Appendice alla «Struttura economica e sociale della Russia d’oggi»

Passo accelerato delle riforme economiche a ritroso fra il XX e il XXI Congresso del PCUS

Riteniamo opportuno far seguire come appendice integrativa alla «Struttura economica e sociale della Russia d’oggi» due brani di commento alle riforme economiche varate fra il XX e il XXI congresso del PCUS, in campo industriale e in campo agricolo, sulle linee di tendenza indicate e previste nel loro ulteriore sviluppo – da questo fondamentale testo di partito: autonomie regionali ed aziendali; smantellamento delle stazioni di macchine e trattori; riduzione dello stesso piano economico centrale a semplice quadro indicativo, non collegato al precedente né fisso; esaltazione delle forme più tipiche dell’economia mercantile; con tutti i riflessi politici e sociali che ne conseguono all’interno e nei rapporti internazionali. Quanto è avvenuto dopo, non è che una con/erma ed un prolungamento del trend di allora.

I due brani risalgono, rispettivamente, al rapporto alla riunione di partito del 20 e 21 settembre 1958 tenuta a Parma (in «Il Programma Comunista», n. 18–22 di quell’anno) su «La teoria della funzione primaria del partito politico, sola custodia e salvezza della energia storica del proletariato», e a quello svolto alla riunione della Spezia del 25–26 aprile 1959 (in «Il Programma Comunista», nr. 9–18 di quell’anno) su «La struttura economica e sociale della Russia e la tappa del trasformismo involutivo al XXI Congresso».

I

Le «riforme» postrivoluzionarie

[…] Nella polemica con gli anarchici Lenin, e noi sinistri con lui, e caso mai più e non meno di lui, avevamo spiegato che per espellere dalla politica della lotta di classe ogni «gradualismo» equivoco (che vale democratismo, culturismo, elettoralismo, parlamentarismo ed altri insetti) era di mestieri ammettere che nella economia del trapasso dalla struttura capitalista a quella socialista si dovevano prevedere e predisporre gradazioni nel tempo, lasciando agli anarchici l’idea assurda e disfattista che in uno stesso giorno potesse essere rovesciato il potere borghese e messa in funzione un’economia collettivista

Solo con questa dimostrazione si stabilisce la necessità inderogabile della dittatura rivoluzionaria, chiara dal tempo del «Manifesto dei Comunisti» nel sistema marxista, definita in questo stesso con le parole inequivocabili di intervento dispotico nei rapporti produttivi borghesi; e nelle «Lotte di classe in Francia» con le parole messe sulla bocca dei combattenti di Parigi, 1848: Abbattimento della borghesia!
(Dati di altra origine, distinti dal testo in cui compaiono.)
(** * RichFlow: the event payload validator, the analysis controller and the
      dashboard totals, embedded in Rocq

    The development follows the TypeScript sources module by module:
    - [JS]: the JavaScript values the code manipulates (binary64 numbers,
      strings, plain objects) and the builtins it calls;
    - [Zod]: the parsing combinators of the zod 3 library that
      [event.schema.ts] is written with;
    - [EventSchema]: [backend/src/domain/schemas/event.schema.ts];
    - [Migration]: the Prisma SQL migrations;
    - [FinancialView]: the totals of [UserFinancialView.tsx] and
      [AdminUserFinancialView.tsx];
    - [AnalysisController]: [controllers/analysis.controller.ts];
    - [UseIncome]: [frontend/src/hooks/queries/useIncome.ts];
    - [IncomeMutations]: the optimistic mutations of the same file, over
      the query cache of @tanstack/react-query;
    - [CashflowView]: the income and expense totals of the two views;
    - [TestDatabase]: [resetDatabase]. *)

From Stdlib Require Import ZArith QArith String Ascii List Bool Lia Permutation.
From Stdlib Require Import Floats.SpecFloat.
From stdpp Require Import base option gmap strings list pretty.

#[local] Set Warnings "-register-all".
#[local] Open Scope string_scope.

(* ===================================================================== *)
(** * JavaScript values *)
(* ===================================================================== *)

Module JS.

(** ** Numbers: IEEE 754 binary64, as [SpecFloat] specifies them *)

Definition number : Type := spec_float.
Definition prec : Z := 53.
Definition emax : Z := 1024.

Definition plus_zero : number := S754_zero false.
Definition minus_zero : number := S754_zero true.

(** [x + y] and [x - y] on numbers. *)
Definition add (x y : number) : number := SFadd prec emax x y.
Definition sub (x y : number) : number := SFsub prec emax x y.

(** An integer literal such as [10] or [-5]. *)
Definition ofZ (z : Z) : number := binary_normalize prec emax z 0 false.

Definition isNaN (x : number) : bool :=
  match x with S754_nan => true | _ => false end.

(** [x < y] and [x <= y]; both are [false] when an operand is NaN. *)
Definition lt (x y : number) : bool := SFltb x y.
Definition le (x y : number) : bool := SFleb x y.

(** [Number.isInteger]. *)
Definition isInteger (x : number) : bool :=
  match x with
  | S754_zero _ => true
  | S754_finite _ m e =>
      if (0 <=? e)%Z then true else (Z.pos m mod 2 ^ (- e) =? 0)%Z
  | _ => false
  end.

(** A number that is neither NaN nor an infinity. *)
Definition isFinite (x : number) : bool :=
  match x with
  | S754_zero _ | S754_finite _ _ _ => true
  | _ => false
  end.

(** ToBoolean on a number: NaN, +0 and -0 are falsy. *)
Definition number_truthy (x : number) : bool :=
  match x with
  | S754_nan | S754_zero _ => false
  | _ => true
  end.

(** ** Strings: UTF-8 text *)

Definition code (c : ascii) : N := N_of_ascii c.

Definition isDigit (c : ascii) : bool := (48 <=? code c)%N && (code c <=? 57)%N.
Definition isUpper (c : ascii) : bool := (65 <=? code c)%N && (code c <=? 90)%N.
Definition isLower (c : ascii) : bool := (97 <=? code c)%N && (code c <=? 122)%N.
Definition isLetter (c : ascii) : bool := isUpper c || isLower c.

(** [s.length]: the number of UTF-16 code units of the text. *)
Fixpoint length (s : string) : nat :=
  match s with
  | EmptyString => 0
  | String c rest =>
      let n := code c in
      ((if (n <? 128)%N then 1            (* one-byte character *)
        else if (n <? 192)%N then 0       (* continuation byte *)
        else if (n <? 240)%N then 1       (* two- and three-byte characters *)
        else 2)                           (* outside the BMP: a surrogate pair *)
       + length rest)%nat
  end.

(** One-byte white space and line terminators: TAB, LF, VT, FF, CR, SP. *)
Definition isAsciiWhiteSpace (c : ascii) : bool :=
  ((9 <=? code c)%N && (code c <=? 13)%N) || (code c =? 32)%N.

(** Three-byte white space: U+1680, U+2000..U+200A, U+2028, U+2029,
    U+202F, U+205F, U+3000 and U+FEFF. *)
Definition isWhiteSpace3 (c1 c2 c3 : ascii) : bool :=
  let '(a, b, c) := (code c1, code c2, code c3) in
  ((a =? 225) && (b =? 154) && (c =? 128)
   || (a =? 226) && (b =? 128)
      && ((128 <=? c) && (c <=? 138) || (c =? 168) || (c =? 169) || (c =? 175))
   || (a =? 226) && (b =? 129) && (c =? 159)
   || (a =? 227) && (b =? 128) && (c =? 128)
   || (a =? 239) && (b =? 187) && (c =? 191))%N.

(** [TrimString(s, start)]. *)
Fixpoint trimStart (s : string) : string :=
  match s with
  | String c1 s1 =>
      if isAsciiWhiteSpace c1 then trimStart s1
      else
        match s1 with
        | String c2 s2 =>
            if ((code c1 =? 194) && (code c2 =? 160))%N then trimStart s2   (* U+00A0 *)
            else
              match s2 with
              | String c3 s3 => if isWhiteSpace3 c1 c2 c3 then trimStart s3 else s
              | EmptyString => s
              end
        | EmptyString => s
        end
  | EmptyString => s
  end.

Fixpoint rev_string (acc s : string) : string :=
  match s with
  | EmptyString => acc
  | String c rest => rev_string (String c acc) rest
  end.

(** White space read backwards: the bytes of a character come last first. *)
Fixpoint trimStart_rev (s : string) : string :=
  match s with
  | String c1 s1 =>
      if isAsciiWhiteSpace c1 then trimStart_rev s1
      else
        match s1 with
        | String c2 s2 =>
            if ((code c2 =? 194) && (code c1 =? 160))%N then trimStart_rev s2
            else
              match s2 with
              | String c3 s3 => if isWhiteSpace3 c3 c2 c1 then trimStart_rev s3 else s
              | EmptyString => s
              end
        | EmptyString => s
        end
  | EmptyString => s
  end.

(** [s.trim()]. *)
Definition trim (s : string) : string :=
  rev_string "" (trimStart_rev (rev_string "" (trimStart s))).

(** [s.toUpperCase()] on ASCII text: the letters [a]..[z] are raised and
    every other byte is kept.  (Outside ASCII the builtin follows the Unicode
    case mappings, which are not modelled; code that calls it takes the
    function as a parameter.) *)
Definition toUpperCaseChar (c : ascii) : ascii :=
  if isLower c then ascii_of_N (code c - 32) else c.

Fixpoint toUpperCase_ascii (s : string) : string :=
  match s with
  | EmptyString => EmptyString
  | String c rest => String (toUpperCaseChar c) (toUpperCase_ascii rest)
  end.

(** ** [parseFloat] *)

(** The longest run of decimal digits at the head of [s], and the rest. *)
Fixpoint spanDigits (s : string) : list Z * string :=
  match s with
  | String c rest =>
      if isDigit c
      then let '(ds, r) := spanDigits rest in ((Z.of_N (code c) - 48)%Z :: ds, r)
      else ([], s)
  | EmptyString => ([], s)
  end.

Definition digitsValue (ds : list Z) : Z :=
  fold_left (fun acc d => (10 * acc + d)%Z) ds 0%Z.

(** An optional sign: [true] for [-]. *)
Definition spanSign (s : string) : bool * string :=
  match s with
  | String "-" rest => (true, rest)
  | String "+" rest => (false, rest)
  | _ => (false, s)
  end.

(** The mathematical value [n * 10 ^ k] ([0 <= n]) rounded to the nearest
    number, ties to even, with the sign [neg]. *)
Definition roundDecimal (neg : bool) (n k : Z) : number :=
  match n with
  | Z0 => S754_zero neg
  | Zpos p =>
      if (0 <=? k)%Z
      then binary_round prec emax neg (Z.to_pos (Z.pos p * 10 ^ k)) 0
      else SFdiv prec emax (S754_finite neg p 0)
                           (S754_finite false (Z.to_pos (10 ^ (- k))) 0)
  | Zneg _ => S754_nan
  end.

(** The exponent part [e[+-]digits] at the head of [s]; [0] when [s] does
    not start with a complete one. *)
Definition exponentPart (s : string) : Z :=
  match s with
  | String c rest =>
      if (code c =? 101)%N || (code c =? 69)%N
      then
        let '(neg, r) := spanSign rest in
        match spanDigits r with
        | ([], _) => 0%Z
        | (ds, _) => if neg then (- digitsValue ds)%Z else digitsValue ds
        end
      else 0%Z
  | EmptyString => 0%Z
  end.

(** [parseFloat(s)]: white space is skipped, then the longest prefix that
    is a [StrDecimalLiteral] is read; NaN when there is none. *)
Definition parseFloat (s : string) : number :=
  let '(neg, r) := spanSign (trimStart s) in
  if String.prefix "Infinity" r then S754_infinity neg
  else
    let '(ip, r1) := spanDigits r in
    let '(fp, r2) :=
      match r1 with
      | String "." r1' => spanDigits r1'
      | _ => ([], r1)
      end in
    match ip, fp with
    | [], [] => S754_nan
    | _, _ =>
        roundDecimal neg (digitsValue (ip ++ fp))
                     (exponentPart r2 - Z.of_nat (List.length fp))
    end.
Dittatura della classe operaia!

Mentre quindi si può a buon diritto, come i marxisti radicali fecero per mezzo secolo, provare che anche economicamente e tecnicamente le riforme che hanno per attore un governo borghese non hanno mai il carattere di una fase gradata di sostituzione dei caratteri economici capitalistici con quelli socialistici, è sana teoria spiegare che negli atti del governo post-insurrezionale si attuano, in una serie gradata che può avere scale variabilissime, le misure di imperio che si possono correttamente definire leggi dello Stato e se si vuole riforme sociali (facendo grazia dell’odierno termine corbellatore di riforme di struttura) nelle quali si concreta la trasformazione del modo di produzione. Questi sono effettivi passi storici per cui dalle forme predominanti nel paese ove si è conquistato il potere si passa a quelle socialistiche, anzi più generalmente a forme più avanzate di quelle dominanti […]

Le antiriforme di oggi

Le trasformazioni russe «di struttura», che sono seguite al XX Congresso e sono presentate ed esaltate dall’odierno Comitato centrale del PCUS e dalle discorse di Chruščëv e pochi altri, si chiamerebbero meglio riforme di rinculo, leggi di Stato per passare da forme più o meno lontane dal capitalismo pieno a forme più vicine ad esso.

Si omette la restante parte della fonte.